[wvns] It's not just the occupation
It's not just the occupation
By Ali Abunimah
Bitterlemons International
http://www.bitterlemons-international.org/previous.php?opt=1&id=183
"Forty years ago today was the last day the citizens of Israelwere a
free people in their own land," wrote Ha'aretz columnist Akiva Eldar
on June 4. "It was the last day we lived here without living other
peoples' lives."
This sums up the cherished mythology of what is still called
the Israeli left and much of the international peace process
industry--that prior to the 1967 war, Israel was pure and on
the right path. Had it not "become an occupier" the region
would have had a happier history and Israel would be an
accepted member of the international community rather than a
pariah wearing the "apartheid" label.
The exclusive focus on the occupation serves increasingly to
obscure that the conflict in Palestine is at its core a
colonial struggle whose boundaries do not conveniently
coincide with the lines of June 4, 1967.
I do not often agree with leaders of the settler movement, but
they speak a truth Israeli and American liberals prefer to
ignore when they point out that the settlements in Gaza and
the West Bank built after 1967 are not morally different from
towns and kibbutzim inside Israel's pre-1967 borders. The
Israel that was created in 1948 was established on land
violently expropriated from ethnically-cleansed Palestinians.
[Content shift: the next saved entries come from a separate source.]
(** An id no path can carry leads to no handler. *)
Lemma id_unrouted {T} (c : api_call T) id : call_id c = Some id -> ~ valid_id id ->
  match mux_Handler numbered (se_method (sent_of c)) (Prefix +:+ se_path (sent_of c)) with
  | RHandler _ _ => False
  | RRedirect true => match dotted c with Some l => cleanPath (Prefix +:+ se_path (sent_of c)) = Prefix +:+ l | None => False end
  | _ => dotted c = None
  end.
Proof.
  intros Hc Hid. assert (id = "" \/ id = "." \/ id = ".." \/ id = "/") as H.
  { destruct (decide (id = "")), (decide (id = ".")), (decide (id = "..")), (decide (id = "/")); try tauto. by exfalso; apply Hid. }
  destruct c; try discriminate Hc; injection Hc as ->; destruct H as [-> | [-> | [-> | ->]]]; vm_compute; reflexivity.
Qed.

(** What the server answers without a handler. *)
Lemma unrouted_refused r :
  match mux_Handler numbered (rq_method r) (rq_path r) with
  | RHandler _ _ => True
  | RRedirect true => refused (redirect r) (serve r)
  | RRedirect false => refused (unrouted 301 [] r) (serve r)
  | RNotAllowed allow => refused (unrouted 405 allow r) (serve r)
  | RNotFound => refused (unrouted 404 [] r) (serve r)
  end.
Proof. rewrite serve_numbered. by destruct (mux_Handler numbered (rq_method r) (rq_path r)) as [h vs | [] | allow | ]. Qed.

Lemma id_refused {T} (c : api_call T) id b : call_id c = Some id -> ~ valid_id id ->
  match dotted c with
  | Some l => cleanPath (Prefix +:+ se_path (sent_of c)) = Prefix +:+ l /\ refused (redirect (request_with c b)) (serve (request_with c b))
  | None => exists status allow, refused (unrouted status allow (request_with c b)) (serve (request_with c b)) /\ (status = 301 \/ status = 404 \/ status = 405)
  end.
Proof.
  intros Hc Hid. pose proof (id_unrouted c id Hc Hid) as H. pose proof (unrouted_refused (request_with c b)) as Hr. cbn [request_with rq_method rq_path] in Hr.
  destruct (mux_Handler numbered _ _) as [h vs | [] | allow | ].
  - done.
  - destruct (dotted c); [|done]. by split.
  - rewrite H. exists 301, []. split; [exact Hr|tauto].
  - rewrite H. exists 405, allow. split; [exact Hr|tauto].
  - rewrite H. exists 404, []. split; [exact Hr|tauto].
Qed.

(** A path some method serves is never reported as missing. *)
Lemma matching_nonempty {H} (rs : list (string * H)) m p : mux_match rs m p <> None -> matchingMethods rs p <> [].
Proof.
  intros Hm. assert (exists m', In m' (map (fun r => (parse_pattern r.1).1) rs) /\
    exists x, match_path (routes_for rs m') (path_segments p) = Some x) as (m' & Hin & x & Hx).
  { assert (forall m', match_path (routes_for rs m') (path_segments p) <> None -> In m' (map (fun r => (parse_pattern r.1).1) rs)) as Hi.
    { intros m' Hn. destruct (in_dec String.string_dec m' (map (fun r => (parse_pattern r.1).1) rs)) as [?|Hni]; [done|]. exfalso. apply Hn.
      assert (routes_for rs m' = []) as ->; [|apply match_path_nil].
      unfold routes_for. clear - Hni. induction rs as [|[q h] rs IH]; [done|]. csimpl. cbn [map] in Hni.
      destruct (parse_pattern q) as [mq ps] eqn:E. rewrite seqb_ne; [apply IH|]; intros ?; apply Hni; [by right|left]. cbn. by rewrite E. }
    unfold mux_match in Hm. cbv zeta in Hm. destruct (match_path (routes_for rs m) (path_segments p)) as [x|] eqn:E.
    - exists m. split; [apply Hi; congruence|by exists x].
    - destruct (m =?s "HEAD"); [|done]. destruct (match_path (routes_for rs "GET") (path_segments p)) as [x|] eqn:E'; [|done].
      exists "GET". split; [apply Hi; congruence|by exists x]. }
  unfold matchingMethods. cbv zeta. intros Hnil. apply (f_equal length) in Hnil. rewrite isort_length in Hnil.
  set (ms := List.filter _ _) in Hnil. assert (In m' ms) as Hms by (apply filter_In; split; [done|by rewrite Hx]). clearbody ms.
  assert (exists l, m' ∈ remove_dups l /\ length (remove_dups l) = 0%nat) as (l & Hl & H0).
  { destruct (existsb (String.eqb "GET") ms); eexists; (split; [|exact Hnil]); rewrite elem_of_remove_dups; [right|]; by apply list_elem_of_In. }
  destruct (remove_dups l); [by inversion Hl|done].
Qed.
Israel has been maintained as a "Jewish state" only by the
imposition of numerous laws that maintain the inferior status
of its Palestinian citizens and forcibly exclude Palestinian
refugees.
Even Israelis who condemn the occupation support these racist
laws. There is an Israeli consensus that it is legitimate to
defend the Jewish state against the so-called "demographic
threat" from Palestinians who will be again, as they were
prior to 1948, the majority population group in
Palestine-Israel despite six decades of Israeli efforts to
reduce their numbers with expulsions, massacres and
administrative ethnic cleansing. It is the imperative to
gerrymander an enclave with a Jewish majority rather than any
recognition of Palestinian equality that underpins whatever
limited rhetorical Israeli support exists for a Palestinian
state.
The slogan "end the occupation" has come to mean all things to
all people. For Israel's ruling elites, the quisling leaders
of Fateh and the Quartet it can even include Israel's
permanent annexation of most settlements. Demanding an end to
the occupation only so Israel can continue to function as a
racist ethnocracy within "recognized borders" is not a
progressive position any more than supporting apartheid South
Africa's bantustans would have been.
Because Israel's colonialism harms all Palestinians, not just
those living in the 1967 occupied territories, we cannot limit
ourselves to demanding that the 40-year old infrastructure of
military dictatorship be dismantled in the West Bank and Gaza.
We must simultaneously demand the abolition of all racist laws
throughout the country, including those allowing foreign Jews
to immigrate while Palestinians are kept out, as well as
discrimination in land allocation, housing, education and the
economy.
We must recast the struggle as one for democracy and equal
rights for all the people who live in the country. This
involves two kinds of work: solidarity in the form of boycott,
divestment and sanctions against the Israeli apartheid system
in all its disguises, and the articulation of a vision of a
shared future inspired by the values of the peace settlements
in Northern Ireland and South Africa. Leaders of Israel's one
million Palestinian citizens have put forward imaginative and
concrete proposals for democratization and equality. They are
already paying the price: Israel's Shin Bet secret police has
received official blessing to subvert even legal activities
that challenge the superior rights reserved for Jews.
Palestinian leaders in the West Bank and Gaza have failed to
offer a compelling vision, even though many recognize that the
two-state solution is a mirage.
Of course Israelis will not easily give up their privileges
any more than whites in Alabama, Georgia or Mississippi did in
the face of the American civil rights movement. But racism is
not a lifestyle choice the rest of the world is obligated to
respect. Determined movements can bring about transformations
that seem scarcely imaginable from the depths of the gloom. We
have seen enough shining examples to maintain our hope and
inspire us to action.-
Ali Abunimah is cofounder of the online publication The
Electronic Intifada and author of One Country: A Bold Proposal
to End the Israeli-Palestinian Impasse.